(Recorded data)
•••••
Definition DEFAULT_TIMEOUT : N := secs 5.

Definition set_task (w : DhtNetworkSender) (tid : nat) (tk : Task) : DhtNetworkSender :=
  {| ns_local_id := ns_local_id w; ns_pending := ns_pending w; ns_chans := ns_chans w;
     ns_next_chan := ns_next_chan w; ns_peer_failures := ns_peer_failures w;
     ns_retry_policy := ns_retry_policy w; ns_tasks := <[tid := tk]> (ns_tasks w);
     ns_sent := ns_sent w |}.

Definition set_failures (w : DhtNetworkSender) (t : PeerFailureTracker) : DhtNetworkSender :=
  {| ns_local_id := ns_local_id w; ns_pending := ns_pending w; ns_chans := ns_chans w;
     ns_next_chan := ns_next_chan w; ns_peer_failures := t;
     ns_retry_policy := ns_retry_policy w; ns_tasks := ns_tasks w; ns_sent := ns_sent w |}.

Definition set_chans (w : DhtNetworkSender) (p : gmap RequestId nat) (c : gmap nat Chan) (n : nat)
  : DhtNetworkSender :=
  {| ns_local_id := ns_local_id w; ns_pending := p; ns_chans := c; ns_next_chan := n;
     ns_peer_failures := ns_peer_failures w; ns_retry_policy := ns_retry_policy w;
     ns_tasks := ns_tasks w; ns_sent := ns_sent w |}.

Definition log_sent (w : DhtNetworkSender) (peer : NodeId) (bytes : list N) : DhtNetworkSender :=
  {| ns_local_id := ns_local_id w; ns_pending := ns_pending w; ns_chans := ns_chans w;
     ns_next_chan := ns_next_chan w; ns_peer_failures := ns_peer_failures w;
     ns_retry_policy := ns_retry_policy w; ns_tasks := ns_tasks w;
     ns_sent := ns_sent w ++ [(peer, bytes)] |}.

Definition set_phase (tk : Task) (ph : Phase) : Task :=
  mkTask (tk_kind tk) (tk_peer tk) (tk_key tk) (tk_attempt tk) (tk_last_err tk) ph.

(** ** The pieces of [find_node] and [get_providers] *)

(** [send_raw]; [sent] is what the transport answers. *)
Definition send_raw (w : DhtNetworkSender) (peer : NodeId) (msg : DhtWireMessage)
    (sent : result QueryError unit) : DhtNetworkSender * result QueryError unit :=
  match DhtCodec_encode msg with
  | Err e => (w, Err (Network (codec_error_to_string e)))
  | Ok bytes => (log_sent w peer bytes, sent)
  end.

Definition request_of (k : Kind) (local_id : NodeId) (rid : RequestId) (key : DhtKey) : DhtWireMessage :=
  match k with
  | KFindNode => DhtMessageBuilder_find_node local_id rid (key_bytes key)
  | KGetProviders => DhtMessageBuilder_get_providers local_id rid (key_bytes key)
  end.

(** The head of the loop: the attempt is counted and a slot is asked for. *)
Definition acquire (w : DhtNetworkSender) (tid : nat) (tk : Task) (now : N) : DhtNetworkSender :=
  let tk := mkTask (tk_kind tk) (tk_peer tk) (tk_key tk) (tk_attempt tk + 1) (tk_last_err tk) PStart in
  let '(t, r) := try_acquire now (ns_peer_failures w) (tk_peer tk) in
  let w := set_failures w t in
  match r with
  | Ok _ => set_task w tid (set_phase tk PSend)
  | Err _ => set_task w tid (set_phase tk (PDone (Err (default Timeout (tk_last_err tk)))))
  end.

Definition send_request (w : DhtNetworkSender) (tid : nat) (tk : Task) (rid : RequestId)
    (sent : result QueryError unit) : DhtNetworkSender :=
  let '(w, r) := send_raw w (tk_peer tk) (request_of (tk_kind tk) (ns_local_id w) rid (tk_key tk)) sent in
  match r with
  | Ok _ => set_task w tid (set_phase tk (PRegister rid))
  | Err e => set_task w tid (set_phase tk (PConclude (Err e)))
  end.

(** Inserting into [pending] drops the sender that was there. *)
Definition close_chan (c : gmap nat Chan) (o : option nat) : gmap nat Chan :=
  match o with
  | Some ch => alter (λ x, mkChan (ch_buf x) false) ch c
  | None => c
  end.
•••••
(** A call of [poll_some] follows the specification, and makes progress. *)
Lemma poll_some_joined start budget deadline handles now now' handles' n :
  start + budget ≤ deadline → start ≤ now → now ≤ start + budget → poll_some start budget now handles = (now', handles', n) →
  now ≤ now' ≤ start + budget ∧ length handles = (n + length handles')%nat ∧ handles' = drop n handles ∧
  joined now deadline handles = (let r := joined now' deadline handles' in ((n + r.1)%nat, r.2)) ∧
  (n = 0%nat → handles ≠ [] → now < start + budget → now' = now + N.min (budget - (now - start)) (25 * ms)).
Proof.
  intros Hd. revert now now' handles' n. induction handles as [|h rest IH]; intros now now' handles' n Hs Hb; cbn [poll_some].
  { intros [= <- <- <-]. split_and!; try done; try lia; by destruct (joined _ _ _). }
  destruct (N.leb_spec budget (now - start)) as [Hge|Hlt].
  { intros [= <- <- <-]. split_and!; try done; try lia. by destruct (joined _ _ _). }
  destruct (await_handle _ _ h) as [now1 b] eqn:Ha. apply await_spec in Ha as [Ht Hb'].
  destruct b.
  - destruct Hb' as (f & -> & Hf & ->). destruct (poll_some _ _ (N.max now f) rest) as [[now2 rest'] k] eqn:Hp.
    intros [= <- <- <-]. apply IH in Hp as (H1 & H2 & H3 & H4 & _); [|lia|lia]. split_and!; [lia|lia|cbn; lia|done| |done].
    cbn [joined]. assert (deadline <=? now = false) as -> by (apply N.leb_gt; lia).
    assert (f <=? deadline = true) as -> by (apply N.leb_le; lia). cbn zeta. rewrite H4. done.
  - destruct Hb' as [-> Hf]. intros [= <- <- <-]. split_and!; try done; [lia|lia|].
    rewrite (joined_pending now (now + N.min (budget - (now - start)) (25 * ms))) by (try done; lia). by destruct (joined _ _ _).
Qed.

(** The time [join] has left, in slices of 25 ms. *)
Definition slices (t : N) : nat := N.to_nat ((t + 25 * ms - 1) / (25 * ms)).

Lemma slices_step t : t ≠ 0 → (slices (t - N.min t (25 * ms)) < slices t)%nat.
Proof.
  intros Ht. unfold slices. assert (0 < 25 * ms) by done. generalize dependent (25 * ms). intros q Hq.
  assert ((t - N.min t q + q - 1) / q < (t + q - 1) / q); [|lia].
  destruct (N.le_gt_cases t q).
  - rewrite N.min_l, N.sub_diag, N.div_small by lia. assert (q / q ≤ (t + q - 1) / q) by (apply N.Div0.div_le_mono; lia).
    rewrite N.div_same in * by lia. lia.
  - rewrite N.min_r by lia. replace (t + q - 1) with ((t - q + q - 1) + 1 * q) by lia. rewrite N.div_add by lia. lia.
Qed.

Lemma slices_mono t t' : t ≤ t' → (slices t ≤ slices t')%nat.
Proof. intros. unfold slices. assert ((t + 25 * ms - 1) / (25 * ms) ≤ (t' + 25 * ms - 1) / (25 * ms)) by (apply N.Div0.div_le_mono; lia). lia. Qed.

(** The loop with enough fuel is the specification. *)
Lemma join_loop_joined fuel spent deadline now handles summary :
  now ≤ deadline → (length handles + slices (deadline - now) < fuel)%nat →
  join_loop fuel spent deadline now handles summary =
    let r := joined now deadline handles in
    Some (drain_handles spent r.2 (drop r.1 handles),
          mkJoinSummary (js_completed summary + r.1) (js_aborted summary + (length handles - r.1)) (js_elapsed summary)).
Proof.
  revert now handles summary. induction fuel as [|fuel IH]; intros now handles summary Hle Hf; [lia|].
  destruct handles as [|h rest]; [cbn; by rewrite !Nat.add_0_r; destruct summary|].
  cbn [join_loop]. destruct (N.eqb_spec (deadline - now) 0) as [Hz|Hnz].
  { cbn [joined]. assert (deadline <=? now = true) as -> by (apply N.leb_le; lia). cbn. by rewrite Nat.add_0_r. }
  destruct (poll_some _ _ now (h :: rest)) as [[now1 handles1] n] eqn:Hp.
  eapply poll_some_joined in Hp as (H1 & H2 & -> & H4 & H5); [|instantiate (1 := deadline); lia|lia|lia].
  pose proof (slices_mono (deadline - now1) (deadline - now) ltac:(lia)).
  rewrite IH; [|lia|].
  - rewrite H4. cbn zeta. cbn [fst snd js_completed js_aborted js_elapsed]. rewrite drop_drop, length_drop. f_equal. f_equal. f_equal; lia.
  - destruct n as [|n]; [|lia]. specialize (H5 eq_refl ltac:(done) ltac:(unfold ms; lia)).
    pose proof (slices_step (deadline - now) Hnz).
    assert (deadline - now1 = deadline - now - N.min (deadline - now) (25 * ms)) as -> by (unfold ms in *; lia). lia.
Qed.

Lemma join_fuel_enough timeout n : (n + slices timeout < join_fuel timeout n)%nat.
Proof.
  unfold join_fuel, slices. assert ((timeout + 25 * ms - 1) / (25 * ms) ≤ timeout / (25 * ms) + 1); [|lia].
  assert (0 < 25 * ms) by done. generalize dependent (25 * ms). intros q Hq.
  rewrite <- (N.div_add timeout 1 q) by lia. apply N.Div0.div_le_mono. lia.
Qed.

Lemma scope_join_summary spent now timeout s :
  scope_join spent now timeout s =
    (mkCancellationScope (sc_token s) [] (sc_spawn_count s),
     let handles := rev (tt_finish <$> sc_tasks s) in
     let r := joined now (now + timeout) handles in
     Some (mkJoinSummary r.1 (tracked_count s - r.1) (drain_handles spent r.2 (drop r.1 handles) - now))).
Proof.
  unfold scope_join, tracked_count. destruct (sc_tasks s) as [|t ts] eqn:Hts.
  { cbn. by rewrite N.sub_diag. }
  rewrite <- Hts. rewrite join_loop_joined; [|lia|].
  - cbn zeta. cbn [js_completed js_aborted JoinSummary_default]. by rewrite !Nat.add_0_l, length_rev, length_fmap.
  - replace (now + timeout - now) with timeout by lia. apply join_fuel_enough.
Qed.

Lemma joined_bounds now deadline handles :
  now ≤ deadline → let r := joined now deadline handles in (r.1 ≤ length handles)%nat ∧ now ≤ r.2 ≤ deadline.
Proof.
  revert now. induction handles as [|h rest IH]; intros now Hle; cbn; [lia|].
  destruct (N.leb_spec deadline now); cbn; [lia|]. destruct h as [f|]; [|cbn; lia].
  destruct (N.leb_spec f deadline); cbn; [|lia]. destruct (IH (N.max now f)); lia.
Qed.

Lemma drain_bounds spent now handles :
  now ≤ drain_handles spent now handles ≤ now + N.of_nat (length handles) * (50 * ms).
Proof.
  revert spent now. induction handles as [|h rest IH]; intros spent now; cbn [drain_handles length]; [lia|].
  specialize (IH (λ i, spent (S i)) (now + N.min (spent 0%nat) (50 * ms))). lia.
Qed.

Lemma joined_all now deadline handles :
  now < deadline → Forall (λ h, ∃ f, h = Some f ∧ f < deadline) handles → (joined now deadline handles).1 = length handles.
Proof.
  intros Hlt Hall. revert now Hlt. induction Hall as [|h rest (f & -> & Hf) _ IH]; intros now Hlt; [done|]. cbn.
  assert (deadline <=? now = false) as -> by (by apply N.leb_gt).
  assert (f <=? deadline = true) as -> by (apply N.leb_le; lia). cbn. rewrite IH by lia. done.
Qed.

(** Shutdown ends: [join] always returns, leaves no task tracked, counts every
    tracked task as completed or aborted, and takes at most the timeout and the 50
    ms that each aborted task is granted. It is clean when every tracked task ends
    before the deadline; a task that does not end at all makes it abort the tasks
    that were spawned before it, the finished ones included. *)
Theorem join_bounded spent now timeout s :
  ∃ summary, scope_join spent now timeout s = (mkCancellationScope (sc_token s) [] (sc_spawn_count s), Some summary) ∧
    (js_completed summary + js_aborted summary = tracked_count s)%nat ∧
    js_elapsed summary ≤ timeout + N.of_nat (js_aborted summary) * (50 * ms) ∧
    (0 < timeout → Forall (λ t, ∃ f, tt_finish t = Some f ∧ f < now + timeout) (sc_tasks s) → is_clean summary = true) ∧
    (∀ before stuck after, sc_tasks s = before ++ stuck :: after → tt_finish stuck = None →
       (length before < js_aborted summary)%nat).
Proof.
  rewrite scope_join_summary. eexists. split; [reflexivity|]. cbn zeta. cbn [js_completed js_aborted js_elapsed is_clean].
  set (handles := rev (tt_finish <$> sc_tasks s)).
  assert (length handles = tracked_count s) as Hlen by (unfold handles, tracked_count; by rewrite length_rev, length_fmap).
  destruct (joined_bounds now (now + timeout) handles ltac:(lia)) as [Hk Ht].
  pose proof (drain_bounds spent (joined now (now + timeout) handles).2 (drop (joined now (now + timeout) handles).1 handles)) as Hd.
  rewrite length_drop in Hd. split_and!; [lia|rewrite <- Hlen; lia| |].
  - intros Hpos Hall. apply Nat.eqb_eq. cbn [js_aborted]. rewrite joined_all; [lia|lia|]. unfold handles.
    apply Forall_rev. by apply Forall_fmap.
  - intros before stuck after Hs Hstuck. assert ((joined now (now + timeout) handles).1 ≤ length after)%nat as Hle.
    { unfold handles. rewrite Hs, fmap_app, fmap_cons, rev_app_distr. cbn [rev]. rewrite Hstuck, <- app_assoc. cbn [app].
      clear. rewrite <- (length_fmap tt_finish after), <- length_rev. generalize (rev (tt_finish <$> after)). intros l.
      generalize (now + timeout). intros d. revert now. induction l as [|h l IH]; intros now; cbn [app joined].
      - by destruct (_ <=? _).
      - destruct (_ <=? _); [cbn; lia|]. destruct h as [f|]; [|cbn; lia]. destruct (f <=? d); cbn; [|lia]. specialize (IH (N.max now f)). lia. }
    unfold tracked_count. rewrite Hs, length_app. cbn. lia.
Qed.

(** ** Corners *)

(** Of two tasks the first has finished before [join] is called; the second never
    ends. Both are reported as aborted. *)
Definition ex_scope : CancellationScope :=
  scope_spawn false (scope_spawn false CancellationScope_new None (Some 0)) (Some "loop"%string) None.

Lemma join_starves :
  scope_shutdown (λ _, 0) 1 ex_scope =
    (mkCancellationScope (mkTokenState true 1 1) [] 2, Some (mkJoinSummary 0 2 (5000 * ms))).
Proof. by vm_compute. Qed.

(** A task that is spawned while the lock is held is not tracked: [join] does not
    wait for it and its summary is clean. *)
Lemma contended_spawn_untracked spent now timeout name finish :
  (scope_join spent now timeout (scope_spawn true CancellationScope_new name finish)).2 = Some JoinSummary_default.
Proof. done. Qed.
•••••
Reproduce exactly the section above that begins at the line containing "Proof. by vm_compute. Qed." and ends at the line containing "(scope_join spent now", leaving out all other lines.

* Exercise response:
Proof. by vm_compute. Qed.

(** A task that is spawned while the lock is held is not tracked: [join] does not
    wait for it and its summary is clean. *)
Lemma contended_spawn_untracked spent now timeout name finish :
  (scope_join spent now timeout (scope_spawn true CancellationScope_new name finish)).2 = Some JoinSummary_default.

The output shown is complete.